Armando.- ¡Caramba! ¡Caramba! Muy
interesante y sugestivo. Cuente, por favor, cuente. Ésas don
para mí deleitables narraciones.
Dolores.- Atravieso una crisis de
ansiedad que me atormenta.
Armando.- ¿Ansia de qué,
señorita?
Dolores.- De que se me explique, por
ejemplo, por qué razón las cartas de mi madre y las mías se
cruzan siempre, y por qué nos escribimos los mismos días y a las
mismas horas.
Armando.- ¡Ay, qué gracia! Porque
ustedes así lo han convenido.
Dolores.- No, por cierto.
(Excitada y acercándose a
Armando). Son transmisiones del
pensamiento a distancia. Yo tengo un poder excepcional. Cuando
voy a la capital a visitar a mi tía Amalia, lo que hago sin
avisarla, siempre me la encuentro en la estación esperándome.
Ante mi sorpresa, ella me dice que le daba el corazón que yo
llegaba en ese tren, que el día anterior a las diez de la noche,
pensó de pronto que yo llegaría al día siguiente. Le advierto a
usted que esos pensamientos de mi tía coinciden exactamente con
la hora en que yo decido mis viajes.
Armando.- ¡Es extraordinario! Pero no
me sorprende, porque yo conozco cosas mucho más misteriosas.
Dolores.- ¿Avisos a la muerte, acaso?.
Armando.- Sí, señorita. ¡A las muerte!
Yo conocí a un señor que en cierta ocasión, al pasar por delante
de una camisería, dijo al dueño del establecimiento, que estaba
en la puerta: "Yo me voy. ¿Viene usted?". El interpelado, que no
le trataba, guardó silencio y no comprendió el motivo de la
pregunta. A las dos horas se enteraba de la muerte de aquel
sujeto, y una hora después fallecía él también.
Dolores.- ¿Y usted cree que eso puede
producirme a mí alguna impresión? Yo he recibido avisos dados
por moribundos en el momento de su muerte. Golpes en las puertas
y cristales, alborotos espantosos, aullidos de perros, hasta
visiones de las propia persona que venía a decirme adiós.
Armando.- Se ve que usted trata
gente muy atenta y de corrección exquisita. El moribundo, al
evadirse de la vida, debe informar a usted de su próxima
desaparición. ¡Maravilloso! ¡Maravilloso! .

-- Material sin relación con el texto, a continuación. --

(* ===== verification/FtoaTotal.v ===== *)
(** * The floating-point formatters return

    [_ftoa] and [_etoa] call each other, and convert floating-point numbers
    to integers.  This file proves that neither goes wrong: the scaled number
    that [_etoa] hands to [_ftoa] never needs [_etoa] again, and every
    conversion is in range.  The decimal exponents and the powers of ten come
    from a formula with rounding errors; they are bounded by evaluating the
    formula at all binary exponents ([est_table]) and at all decimal ones
    ([scale_table]). *)

From Stdlib Require Import Floats.SpecFloat Ascii.
From S2P Require Import Prelude Double Ntoa Ftoa.

(** ** Fixed notation *)

Lemma to_int_upto b x : 0 <= b <= 30 -> upto b x ->
  exists n, to_int x = Some n /\ truncate x = Some n.
Proof.
  intros Hb Hx. destruct (truncate_upto b x) as (n & Ht & Hn & _); [lia|done|]. exists n.
  unfold to_int. rewrite Ht. pose proof (Z.pow_le_mono_r 2 b 30).
  cbn [mbind option_bind]. by rewrite bool_decide_eq_true_2 by lia.
Qed.

Lemma to_ulong_upto b x : 0 <= b <= 63 -> upto b x -> nonneg x = true ->
  exists n, to_ulong x = Some n.
Proof.
  intros Hb Hx Hp. destruct (truncate_upto b x) as (n & Ht & Hn & H0); [lia|done|]. exists n.
  unfold to_ulong. rewrite Ht. pose proof (Z.pow_le_mono_r 2 b 63). specialize (H0 Hp).
  cbn [mbind option_bind]. by rewrite bool_decide_eq_true_2 by lia.
Qed.
(* ===== verification/Console.v ===== *)
(** * The console of the stub

    Models [_putchar] of urvirt-stub.c and [printf_] of printf.c: the
    formatter of [Printf] on the sink that writes each character to standard
    error, one write(2) per character. *)

From S2P Require Import Prelude Bits State Machine Hoare Linux Ntoa Printf.

Section console.
Context `{K : Kernel}.

Definition _putchar (character : Z) : M unit := s_write 2 [character];; mret ().

(** The terminating zero is not printed; [_putchar] always returns. *)
Definition _out_char (character : Z) (w : world) (idx maxlen : Z) : world :=
  if truthy character then snd (_putchar character w) else w.

Definition printf_ (fmt : list Z) (args : list va) : M Z := fun w =>
  match _vsnprintf _out_char SIZE_MAX w fmt args with
  | Some (n, w') => (inr n, w')
  | None => (inl StopUndefined, w)
  end.

(** The same on an argument list. *)
Definition vprintf_ (fmt : list Z) (args : list va) : M Z := fun w =>
  match _vsnprintf _out_char SIZE_MAX w fmt args with
  | Some (n, w') => (inr n, w')
  | None => (inl StopUndefined, w)
  end.

(** A line of the stub's messages. *)
Definition printf (s : string) (args : list va) : M unit :=
  printf_ (string_bytes s ++ [10]) args;; mret ().

Definition write_char (k : kstate) (c : Z) : kstate := snd (k_syscall (SysWrite 2 [c]) k).

Lemma run_putchar c w : _putchar c w = (inr (), w <| w_kern := write_char (w_kern w) c |>).
Proof using.
  unfold _putchar, s_write, do_syscall, write_char, mbind, M_bind, mret, M_ret.
  by destruct (k_syscall (SysWrite 2 [c]) (w_kern w)).
Qed.

Definition write_text (k : kstate) (text : list Z) : kstate :=
  foldl write_char k (filter (fun c => c <> 0) text).

Lemma write_text_cons k c text :
  write_text k (c :: text) = write_text (write_text k [c]) text.
Proof using.
  unfold write_text. rewrite !filter_cons, filter_nil. by destruct (decide (c <> 0)).
Qed.

Lemma out_char_world c w idx maxlen :
  _out_char c w idx maxlen = w <| w_kern := write_text (w_kern w) [c] |>.
Proof using.
  unfold _out_char, write_text, truthy. rewrite filter_cons, filter_nil.
  destruct (Z.eqb_spec c 0) as [->|]; cbn [negb].
  - by destruct w.
  - rewrite decide_True by done. by rewrite run_putchar.
Qed.

Lemma put_all_char maxlen text w i :
  (put_all _out_char maxlen text (w, i)).1 = w <| w_kern := write_text (w_kern w) text |>.
Proof using.
  revert w i. induction text as [|c text IH]; intros w i; [by destruct w|].
  cbn [put_all foldl put]. unfold put_all in IH. rewrite IH, out_char_world.
  by rewrite (write_text_cons _ c text).
Qed.

Lemma run_printf_ fmt args w :
  match text_of fmt args with
  | None => printf_ fmt args w = (inl StopUndefined, w)
  | Some text => exists n, printf_ fmt args w =
      (inr n, w <| w_kern := write_text (w_kern w) text |>)
  end.
Proof using.
  unfold printf_. rewrite vsnprintf_text_of. destruct (text_of fmt args) as [text|]; [|done].
  cbn. pose proof (put_all_char SIZE_MAX text w 0) as H.
  destruct (put_all _ _ _ _) as [w' i]. cbn in *. subst w'. eauto.
Qed.

Lemma run_printf s args w : is_Some (text_of (string_bytes s ++ [10]) args) ->
  exists text, printf s args w = (inr (), w <| w_kern := write_text (w_kern w) text |>).
Proof using.
  intros [text Ht]. exists text. unfold printf.
  pose proof (run_printf_ (string_bytes s ++ [10]) args w) as H. rewrite Ht in H.
  destruct H as [n H]. by erewrite run_bind by exact H.
Qed.

(** C40. printf_ writes the text of its format to standard error, one write per character
    and none for a zero, and touches nothing else. *)
Theorem printf_writes fmt args w :
  match text_of fmt args with
  | None => printf_ fmt args w = (inl StopUndefined, w)
  | Some text => exists n, printf_ fmt args w =
      (inr n, w <| w_kern := write_text (w_kern w) text |>)
  end.
Proof using. apply run_printf_. Qed.
End console.

Section console_frame.
Context {K : Kernel} {V : KernelView K} {L : KernelLaws K V}.

Lemma write_text_frame k text :
  same_pages k (write_text k text) /\ same_files k (write_text k text).
Proof using L.
  unfold write_text. revert k. induction (filter _ text) as [|c l IH]; intros k; [done|].
  cbn [foldl]. destruct (IH (write_char k c)) as [Hp Hf]. unfold write_char in *.
  pose proof (law_keeps_pages (SysWrite 2 [c]) k eq_refl) as Hp1.
  pose proof (law_keeps_files (SysWrite 2 [c]) k eq_refl) as Hf1.
  split; [intros q; by rewrite Hp|intros fd o; by rewrite Hf].
Qed.

Lemma run_printf_frame s args w : is_Some (text_of (string_bytes s ++ [10]) args) ->
  exists k', printf s args w = (inr (), w <| w_kern := k' |>) /\
    same_pages (w_kern w) k' /\ same_files (w_kern w) k'.
Proof using L.
  intros H. destruct (run_printf s args w H) as [text Ht]. eexists. split; [exact Ht|].
  apply write_text_frame.
Qed.

Lemma stable_space_printf J `{!Spatial J} s args : stable (on_kern J) (printf s args).
Proof using L.
  unfold printf. apply stable_bind; [|intros; apply stable_ret].
  intros w Hw. pose proof (run_printf_ (string_bytes s ++ [10]) args w) as H.
  destruct (text_of _ args) as [text|]; [destruct H as [n H]|]; rewrite H; [|done].
  refine (spatial _ _ _ Hw). apply write_text_frame.
Qed.

Lemma calm_write_text k text : calm k (write_text k text).
Proof using L.
  unfold write_text. revert k. induction (filter _ text) as [|c l IH]; intros k; [done|].
  cbn [foldl]. rewrite <- IH. by apply (calm_syscall (SysWrite 2 [c])).
Qed.

Lemma calm_printf k0 s args : stable (on_kern (calm k0)) (printf s args).
Proof using L.
  unfold printf. apply stable_bind; [|intros; apply stable_ret].
  intros w Hw. pose proof (run_printf_ (string_bytes s ++ [10]) args w) as H.
  destruct (text_of _ args) as [text|]; [destruct H as [n H]|]; rewrite H; [|done].
  unfold on_kern in *. cbn. rewrite Hw. apply calm_write_text.
Qed.

Lemma stable_guest_printf J s args : stable (on_guest J) (printf s args).
Proof using.
  unfold printf. apply stable_bind; [|intros; apply stable_ret].
  intros w Hw. pose proof (run_printf_ (string_bytes s ++ [10]) args w) as H.
  destruct (text_of _ args) as [text|]; [destruct H as [n H]|]; by rewrite H.
Qed.
End console_frame.

#[export] Hint Resolve stable_space_printf stable_guest_printf calm_printf : stable.
(* ===== verification/PageFault.v ===== *)
(** * Page faults: demand mapping and the block device

    Models [decode_sd], [get_store_data] and [handle_page_fault] of
    riscv-priv.c.  A fault whose address translates to RAM maps one page of
    [RAM_FD] into the guest with the permissions of the page-table entry; one
    that translates to the block device performs the device's operation;
    every other one is the guest's. *)

From S2P Require Import Prelude Bits State Machine Hoare Csr Trap Instr Linux PageWalk Printf.
From S2P Require Import Console.

(** ** The code *)

Section fault_code.
Context `{K : Kernel}.

(** [( *pc) & 0b11 == 0b11]: [==] binds tighter than [&]. *)
Definition low_bits_11 (b : Z) : bool := truthy (Z.land b (Z.b2z (3 =? 3))).

(** Where the 32-bit instruction is not a store the function ends without
    a [return], and its callers use the result. *)
Definition decode_sd (pc : Z) : M Z :=
  b ← load8 pc;
  if low_bits_11 b then
    instr ← load32 pc;
    if ins_opcode instr =? OPCODE_STORE then
      if ins_funct3 instr =? 3 then mret (ins_rs2 instr) else mret (-1)
    else halt StopUndefined
  else
    instr ← load16 pc;
    let op := Z.land instr 3 in
    let funct3 := Z.shiftr instr 13 in
    if (op =? 0) && (funct3 =? 7) then mret (Z.lor (Z.land (Z.shiftr instr 2) 7) 8)
    else if (op =? 2) && (funct3 =? 3) then mret (Z.land (Z.shiftr instr 2) 31)
    else mret (-1).

Definition get_store_data : M (option Z) :=
  pc ← get_reg 0;
  rs2 ← decode_sd pc;
  if 0 <=? rs2 then data ← get_reg rs2; mret (Some data) else mret None.
Lemma run_block_command data w :
  match block_write 0 data (w_priv w) with
  | Some (_, c) => exists k', transferred (w_kern w) c k' /\
      block_command data w = (inr (), w <| w_kern := k' |>)
  | None => fst (block_command data w) = inl StopEbreak
  end.
Proof using L.
  unfold block_command, block_write. change (0 =? URVIRT_BLOCK_COMMAND) with true. cbv iota.
  rewrite run_bind with (a := w_priv w) (w' := w) by done.
  destruct (run_printf_frame "[urvirt] urvirt block command %zd, block_id=%zd, buf=0x%zx"
    [VInt data; VInt (urvb_block_id (w_priv w)); VInt (urvb_buf (w_priv w))] w)
    as (k1 & H1 & Hp & Hf).
  { apply text_of_defined. by vm_compute. }
  assert (calm (w_kern w) k1) as Hc.
  { refine (triple_inv _ _ _ _ _ _ (calm_printf (w_kern w) _ _) _ H1). exact (reflexivity _). }
  destruct (data =? URVIRT_BLOCK_CMD_READ); [|destruct (data =? URVIRT_BLOCK_CMD_WRITE)].
  3: by erewrite run_bind by exact H1.
  all: erewrite run_bind by exact H1; cbv beta; unfold s_pread64, s_pwrite64.
  all: unfold do_syscall, mbind, M_bind, mret, M_ret; cbn.
  all: match goal with |- context [k_syscall ?c ?k] =>
         exists (snd (k_syscall c k)); split; [by exists k|by destruct (k_syscall c k)] end.
Qed.

Lemma block_write_other off data p :
  off <> URVIRT_BLOCK_COMMAND -> off <> URVIRT_BLOCK_BLOCK_ID -> off <> URVIRT_BLOCK_BUF ->
  block_write off data p = None.
Proof using.
  intros H0 H1 H2. unfold block_write. by rewrite !(proj2 (Z.eqb_neq _ _)) by done.
Qed.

Dolores.- Personas que no olvidan las
fórmulas de cortesía ni aun en la hora del tránsito ineludible.
Que dan una provechosa lección a otros que, llenos de vida, las
ignoran por lo visto.
Armando.- ¡Señorita! Yo no me burlo de
usted. Sólo lamento no tener esa visión clara y precisa del
futuro, tan necesaria hoy para andar por el globo terráqueo.
Creo que usted misma, el día que le llegue la hora, irá a casa
del médico a recoger su propio certificado de defunción. ¡Será
muy original el caso!: "¡Señor doctor, vengo yo, la interesada,
a visar mi pasaporte para el otro mundo".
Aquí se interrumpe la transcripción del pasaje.